Il Giorno della Memoria rappresenta per tutti e per ciascuno di noi un richiamoineludibile alla coscienza ed alla consapevolezza. Non ricordiamo soltanto la tragedia della shoah, ma ogni genocidio perpetrato nella storia, la persecuzione razziale contro gli ebrei ma anche quella ideologica, spietata, contro ogni “straniero”, ogni “diverso”, ogni minoranza emarginata, gli omosessuali, le etnie Rom, Sinti e slave, i portatori di disabilità, i malati psichici, i dissidenti politici, i Testimoni di Geova.
Sono passati più di settantacinque anni dalla fine della seconda guerra mondiale, ma oggi come non mai ricordare è necessario perché avanzano nel mondo i negazionismi, i social network pullulano di messaggi d’intolleranza e d’odio, tanto da costringere Facebook e Twitter a rimuovere migliaia di post che negano l’Olocausto.
Una ricerca Eurispes dell’ottobre del 2020 ha evidenziato l’aumento del negazionismo anche in Italia: negli ultimi 15 anni la percentuale di coloro i quali dichiarano di non credere all’orrore della Shoah è passata dal 2,7% al 15,6%, di costoro il 16% si dice convinto che la persecuzione degli ebrei “non ha fatto così tanti morti”.
La scuola della conoscenza, della tolleranza, dell’accettazione dell’altro, del dialogo ha ancora tanta strada da fare. Va ascoltata la voce di chi vissuto l’orrore, la voce diLiliana Segre, senza odio ma ferma: “Non ho mai perdonato, come non ho dimenticato”. Queste parole della Senatrice a vita mi hanno riportato alla mente l’appendice aggiunta da Primo Levi alle edizioni di “Se questo è un uomo”, che riporta le domande che gli venivano poste dagli studenti sulla sua testimonianza.

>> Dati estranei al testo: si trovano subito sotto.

(** * The generic error classifier [handleGenericError]

    A shallow embedding of [handleGenericError] (lib/error-handler) together
    with the part of the ECMAScript platform it runs on: the values a caller
    can pass for [error : any], property reads with and without optional
    chaining, [typeof], truthiness, [String.prototype.trim], [Array.isArray],
    [Object.values], [Array.prototype.flat] / [find] and [JSON.stringify].

    Values are finite trees of data properties.  Callable values, symbols,
    proxies and cyclic object graphs are outside the model; accessor
    properties of the input are treated in [Accessors]. *)

From Stdlib Require Import List ZArith NArith QArith Qround Bool String Ascii.
From Stdlib Require Import DecimalString Floats Lia.
Import ListNotations.

(** ** ECMAScript values *)

Module JS.

(** A String is a sequence of UTF-16 code units. *)
Definition code_unit := N.
Definition jsstring := list code_unit.

(** An ASCII literal of the source text, as a String value. *)
Definition lit (s : string) : jsstring :=
  map N_of_ascii (list_ascii_of_string s).

Fixpoint str_eqb (s t : jsstring) : bool :=
  match s, t with
  | [], [] => true
  | a :: s', b :: t' => N.eqb a b && str_eqb s' t'
  | _, _ => false
  end.

(** The prototype an object was created with; only the built-in chains that
    the classifier can tell apart are distinguished. *)
Inductive proto : Type :=
| ObjectPrototype
| ErrorPrototype
| TypeErrorPrototype.

(** An own data property. *)
Record property (V : Type) : Type := mkProp {
  prop_key : jsstring;
  prop_enumerable : bool;
  prop_value : V
}.
Arguments mkProp {V} prop_key prop_enumerable prop_value.
Arguments prop_key {V} p.
Arguments prop_enumerable {V} p.
Arguments prop_value {V} p.

(** [Arr] is a dense array without extra named properties; [Obj] lists the
    own data properties in the order [[OwnPropertyKeys]] enumerates them. *)
Unset Elimination Schemes.
Inductive value : Type :=
| Undefined
| Null
| Bool (b : bool)
| Num (x : float)
| Str (s : jsstring)
| BigInt (z : Z)
| Arr (elems : list value)
| Obj (p : proto) (props : list (property value)).
Set Elimination Schemes.

(** Induction over the tree of a value: the hypothesis for an array or an
    object covers every element and every property value. *)
Section value_induction.
Variable P : value -> Prop.
Hypothesis HUndefined : P Undefined.
Hypothesis HNull : P Null.
Hypothesis HBool : forall b, P (Bool b).
Hypothesis HNum : forall x, P (Num x).
Hypothesis HStr : forall s, P (Str s).
Hypothesis HBigInt : forall z, P (BigInt z).
Hypothesis HArr : forall l, Forall P l -> P (Arr l).
Hypothesis HObj : forall p props,
    Forall (fun q => P (prop_value q)) props -> P (Obj p props).

Fixpoint value_ind (v : value) : P v :=
    match v with
    | Undefined => HUndefined
    | Null => HNull
    | Bool b => HBool b
    | Num x => HNum x
    | Str s => HStr s
    | BigInt z => HBigInt z
    | Arr l =>
        HArr l ((fix go (l : list value) : Forall P l :=
                 match l with
                 | [] => Forall_nil P
                 | e :: l' => Forall_cons e (value_ind e) (go l')
                 end) l)
    | Obj p props =>
        HObj p props ((fix go (ps : list (property value))
                   : Forall (fun q => P (prop_value q)) ps :=
                   match ps with
                   | [] => Forall_nil _
                   | q :: ps' =>
                       Forall_cons q (value_ind (prop_value q)) (go ps')
                   end) props)
    end.
End value_induction.

(** An object literal [{ k1: v1, ... }]: enumerable properties on the plain
    object prototype. *)
Definition field (k : string) (v : value) : property value :=
  mkProp (lit k) true v.
Definition object (fields : list (property value)) : value :=
  Obj ObjectPrototype fields.

(** [new TypeError(msg)]: the message is an own, non-enumerable property. *)
Definition new_TypeError (msg : jsstring) : value :=
  Obj TypeErrorPrototype [mkProp (lit "message") false (Str msg)].

(** ** Completions: a call returns normally or throws *)

Inductive exn : Type := TypeError.

Inductive completion (A : Type) : Type :=
| Normal (a : A)
| Throw (e : exn).
Arguments Normal {A} a.
Arguments Throw {A} e.

Definition ret {A : Type} (a : A) : completion A := Normal a.

Definition bind {A B : Type} (c : completion A) (k : A -> completion B)
  : completion B :=
  match c with
  | Normal a => k a
  | Throw e => Throw e
  end.

Declare Scope js_scope.
Delimit Scope js_scope with js.
Notation "x <- c ;; k" := (bind c (fun x => k))
  (at level 61, c at next level, right associativity) : js_scope.
Open Scope js_scope.

(** ** Operators *)

Inductive type_tag : Type :=
| TyUndefined | TyObject | TyBoolean | TyNumber | TyString | TyBigInt.

(** [typeof v] *)
Definition typeof (v : value) : type_tag :=
  match v with
  | Undefined => TyUndefined
  | Null => TyObject
  | Bool _ => TyBoolean
  | Num _ => TyNumber
  | Str _ => TyString
  | BigInt _ => TyBigInt
  | Arr _ => TyObject
  | Obj _ _ => TyObject
  end.

Definition type_tag_eqb (a b : type_tag) : bool :=
  match a, b with
  | TyUndefined, TyUndefined | TyObject, TyObject | TyBoolean, TyBoolean
  | TyNumber, TyNumber | TyString, TyString | TyBigInt, TyBigInt => true
  | _, _ => false
  end.

(** ToBoolean: what [if], [&&] and [!] test. *)
Definition ToBoolean (v : value) : bool :=
  match v with
  | Undefined => false
  | Null => false
  | Bool b => b
  | Num x => negb (PrimFloat.is_zero x || PrimFloat.is_nan x)
  | Str s => match s with [] => false | _ => true end
  | BigInt z => negb (Z.eqb z 0)
  | Arr _ => true
  | Obj _ _ => true
  end.

Definition is_nullish (v : value) : bool :=
  match v with
  | Undefined | Null => true
  | _ => false
  end.

(** [v === x] for a Number literal [x], and [v === s] for a String literal. *)
Definition strict_equals_number (v : value) (x : float) : bool :=
  match v with
  | Num y => PrimFloat.eqb y x
  | _ => false
  end.

Definition strict_equals_string (v : value) (s : jsstring) : bool :=
  match v with
  | Str t => str_eqb t s
  | _ => false
  end.

(** WhiteSpace and LineTerminator code points, all in the basic plane. *)
Definition is_white_space (c : code_unit) : bool :=
  (N.eqb c 9 || N.eqb c 10 || N.eqb c 11 || N.eqb c 12 || N.eqb c 13
   || N.eqb c 32 || N.eqb c 160 || N.eqb c 5760
   || (N.leb 8192 c && N.leb c 8202)
   || N.eqb c 8232 || N.eqb c 8233 || N.eqb c 8239 || N.eqb c 8287
   || N.eqb c 12288 || N.eqb c 65279)%bool.

Fixpoint trim_start (s : jsstring) : jsstring :=
  match s with
  | [] => []
  | c :: s' => if is_white_space c then trim_start s' else s
  end.

Definition trim_end (s : jsstring) : jsstring := rev (trim_start (rev s)).

(** [String.prototype.trim] *)
Definition String_trim (s : jsstring) : jsstring := trim_end (trim_start s).

(** [v.trim()]: only a String has the method among the modelled values. *)
Definition call_trim (v : value) : completion value :=
  match v with
  | Str s => ret (Str (String_trim s))
  | _ => Throw TypeError
  end.

(** Own property lookup; on a duplicate-free list the first hit is the hit. *)
Fixpoint own_property (props : list (property value)) (k : jsstring)
  : option value :=
  match props with
  | [] => None
  | q :: props' =>
      if str_eqb (prop_key q) k then Some (prop_value q)
      else own_property props' k
  end.

(** Data properties found on the prototype chain. [Error.prototype] and
    [TypeError.prototype] carry [message] (the empty String) and [name];
    their other members, and those of [Object.prototype], are methods and are
    never named by the classifier. *)
Definition inherited_property (p : proto) (k : jsstring) : value :=
  match p with
  | ObjectPrototype => Undefined
  | ErrorPrototype =>
      if str_eqb k (lit "message") then Str []
      else if str_eqb k (lit "name") then Str (lit "Error")
      else Undefined
  | TypeErrorPrototype =>
      if str_eqb k (lit "message") then Str []
      else if str_eqb k (lit "name") then Str (lit "TypeError")
      else Undefined
  end.

(** [v.k] for a named key [k] (not an index, not [length]): reading a
    property of [undefined] or [null] throws; primitives and arrays have no
    such data property. *)
Definition get (v : value) (k : jsstring) : completion value :=
  match v with
  | Undefined | Null => Throw TypeError
  | Obj p props =>
      match own_property props k with
      | Some x => ret x
      | None => ret (inherited_property p k)
      end
  | _ => ret Undefined
  end.

(** [v?.k] *)
Definition get_opt (v : value) (k : jsstring) : completion value :=
  if is_nullish v then ret Undefined else get v k.

(** [v[0]] *)
Definition element0 (v : value) : completion value :=
  match v with
  | Undefined | Null => Throw TypeError
  | Arr l => ret (hd Undefined l)
  | Str s => ret (match s with [] => Undefined | c :: _ => Str [c] end)
  | Obj p props =>
      match own_property props (lit "0") with
      | Some x => ret x
      | None => ret Undefined
      end
  | _ => ret Undefined
  end.

(** [v.length > 0]. The classifier asks it of arrays only; for an object the
    own [length] is compared when it is a Number, and no conversion of other
    [length] values is modelled. *)
Definition length_gt_0 (v : value) : completion value :=
  match v with
  | Undefined | Null => Throw TypeError
  | Arr l => ret (Bool (match l with [] => false | _ => true end))
  | Str s => ret (Bool (match s with [] => false | _ => true end))
  | Obj p props =>
      match own_property props (lit "length") with
      | Some (Num x) => ret (Bool (PrimFloat.ltb 0 x))
      | _ => ret (Bool false)
      end
  | _ => ret (Bool false)
  end.

Definition Array_isArray (v : value) : bool :=
  match v with
  | Arr _ => true
  | _ => false
  end.

(** [v instanceof TypeError] *)
Definition instanceof_TypeError (v : value) : bool :=
  match v with
  | Obj TypeErrorPrototype _ => true
  | _ => false
  end.

(** [Object.values(v)]: the own enumerable property values, in enumeration
    order; the elements of an array; the characters of a String. *)
Definition Object_values (v : value) : completion (list value) :=
  match v with
  | Undefined | Null => Throw TypeError
  | Arr l => ret l
  | Obj _ props =>
      ret (map (fun q => prop_value q)
               (filter (fun q => prop_enumerable q) props))
  | Str s => ret (map (fun c => Str [c]) s)
  | _ => ret []
  end.

(** [l.flat()]: depth one. *)
Fixpoint Array_flat (l : list value) : list value :=
  match l with
  | [] => []
  | Arr inner :: l' => inner ++ Array_flat l'
  | v :: l' => v :: Array_flat l'
  end.

(** [l.find(pred)]: the first element on which the predicate is truthy,
    [undefined] when there is none. *)
Fixpoint Array_find (pred : value -> completion bool) (l : list value)
  : completion value :=
  match l with
  | [] => ret Undefined
  | v :: l' =>
      b <- pred v ;;
      if b then ret v else Array_find pred l'
  end.

(** ** [JSON.stringify] *)

Definition hex_digit (d : N) : code_unit :=
  if N.ltb d 10 then (48 + d)%N else (87 + d)%N.

(** UnicodeEscape: [\uXXXX] with lower-case digits. *)
Definition unicode_escape (c : code_unit) : jsstring :=
  lit "\u" ++ [hex_digit (N.modulo (N.div c 4096) 16);
               hex_digit (N.modulo (N.div c 256) 16);
               hex_digit (N.modulo (N.div c 16) 16);
               hex_digit (N.modulo c 16)].

Definition is_high_surrogate (c : code_unit) : bool :=
  N.leb 55296 c && N.leb c 56319.
Definition is_low_surrogate (c : code_unit) : bool :=
  N.leb 56320 c && N.leb c 57343.

Definition escape_unit (c : code_unit) : jsstring :=
  if N.eqb c 8 then lit "\b"
  else if N.eqb c 9 then lit "\t"
  else if N.eqb c 10 then lit "\n"
  else if N.eqb c 12 then lit "\f"
  else if N.eqb c 13 then lit "\r"
  else if N.eqb c 34 then [92; 34]%N
  else if N.eqb c 92 then lit "\\"
  else if N.ltb c 32 then unicode_escape c
  else [c].

Fixpoint quote_units (s : jsstring) : jsstring :=
  match s with
  | [] => []
  | c :: s' =>
      if is_high_surrogate c then
        match s' with
        | d :: s'' =>
            if is_low_surrogate d then c :: d :: quote_units s''
            else unicode_escape c ++ quote_units s'
        | [] => unicode_escape c
        end
      else if is_low_surrogate c then unicode_escape c ++ quote_units s'
      else escape_unit c ++ quote_units s'
  end.

Definition QuoteJSONString (s : jsstring) : jsstring :=
  [34%N] ++ quote_units s ++ [34%N].

Fixpoint concat_with (sep : jsstring) (parts : list jsstring) : jsstring :=
  match parts with
  | [] => []
  | [p] => p
  | p :: rest => p ++ sep ++ concat_with sep rest
  end.

(** *** Number::toString, radix 10

    A finite non-zero Number [m * 2^e] prints the shortest decimal
    [s * 10^(n-k)] (with [k] digits in [s]) that reads back as the same
    Number, the closest one when several do. *)

Definition pow10 (t : Z) : Q :=
  if (0 <=? t)%Z then inject_Z (10 ^ t) else / inject_Z (10 ^ (- t)).
Definition pow2 (t : Z) : Q :=
  if (0 <=? t)%Z then inject_Z (2 ^ t) else / inject_Z (2 ^ (- t)).

Definition Qltb (a b : Q) : bool := negb (Qle_bool b a).

(** The reals that round to [m * 2^e] (binary64, ties to even) form an
    interval, closed exactly when [m] is even. *)
Definition round_lo (m : positive) (e : Z) : Q :=
  if (Pos.eqb m (2 ^ 52) && Z.ltb (-1074) e)%bool
  then inject_Z (4 * Zpos m - 1) * pow2 (e - 2)
  else inject_Z (2 * Zpos m - 1) * pow2 (e - 1).
Definition round_hi (m : positive) (e : Z) : Q :=
  inject_Z (2 * Zpos m + 1) * pow2 (e - 1).

Definition rounds_to (m : positive) (e : Z) (v : Q) : bool :=
  if Z.even (Zpos m)
  then Qle_bool (round_lo m e) v && Qle_bool v (round_hi m e)
  else Qltb (round_lo m e) v && Qltb v (round_hi m e).
(** X11: a record [part_000] returns with [isSkin === false], other than
    the missing-credential record, carries no medical content and no hole:
    its treatments, medicines and prevention are empty arrays, and its
    disease name, description, symptoms, reasons and precautions are all
    there (truthy). *)
Theorem part000_rejection_record (B : Host) img tr0 r tr :
  analyzeSkinImage Part000Service B img tr0 = (Normal r, tr) →
  prop r "isSkin" = VBool false →
  r = missing_key_record ∨
  (prop r "treatments" = arr [] ∧ prop r "medicines" = arr [] ∧
   prop r "prevention" = arr [] ∧
   Forall (λ k, truthy (prop r k) = true)
          ["diseaseName"; "description"; "symptoms"; "reasons"; "precautions"]).
Proof.
  intros Hrun Hskin.
  apply analyzeSkinImage_Normal in Hrun as [[->|[msg ->]]|(result & tr1 & Hnorm)];
    [by left | right | right].
  - repeat split; try done. by repeat constructor.
  - apply lift_Normal in Hnorm as [Hnorm _].
    destruct (is_false (prop result "isSkin")) eqn:Hres.
    + apply part000_rejection in Hnorm as (result' & Hs & Htr & _ & ->); [|done].
      assert (Hsp : spread result' !! "reasons" = Some (prop result' "reasons")).
      { apply spread_prop; [done| |done]. intros Hu. by rewrite Hu in Htr. }
      split; [|split; [|split]].
      * simpl. rewrite !lookup_insert_ne by done. by rewrite lookup_insert_eq.
      * simpl. rewrite !lookup_insert_ne by done. by rewrite lookup_insert_eq.
      * simpl. by rewrite lookup_insert_eq.
      * repeat constructor; simpl; rewrite ?lookup_insert_ne by done;
          rewrite ?lookup_insert_eq; simpl; try by apply or_else_truthy.
        by rewrite Hsp.
    + unfold Part000.normalize, get in Hnorm.
      destruct (nullish result); [done|]. simpl in Hnorm. rewrite Hres in Hnorm.
      inversion Hnorm; subst. by rewrite Hskin in Hres.
Qed.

Alla domanda “Nel suo libro non si trovano espressioni di odio nei confronti dei tedeschi, né rancore, né desiderio di vendetta. Li ha perdonati?”, Levi dà questa risposta: “…nello scrivere questo libro, ho assunto deliberatamente il linguaggio pacato e sobrio del testimone, non quello lamentevole della vittima né quello irato del vendicatore: pensavo che la mia parola sarebbe stata tanto più credibile ed utile quanto più apparisse obiettiva e quanto meno suonasse appassionata; solo così il testimone in giudizio adempie alla sua funzione, che è quella di preparare il terreno al giudice. I giudici siete voi.
Non vorrei tuttavia che questo mio astenermi dal giudizio esplicito fosse confuso con un perdono indiscriminato. No, non ho perdonato nessuno dei colpevoli, né sono disposto ora o in avvenire a perdonare alcuno, a meno che non abbia dimostrato (coi fatti: non con le parole, e non troppo tardi) di essere diventato consapevole delle colpe e degli errori del fascismo nostrano e straniero, e deciso a condannarli, a sradicarli dalla sua coscienza e da quella degli altri. In questo caso sì, io non cristiano sono disposto a seguire il precetto ebraico e cristiano di perdonare il mio nemico; ma un nemico che si ravvede ha cessato di essere un nemico”.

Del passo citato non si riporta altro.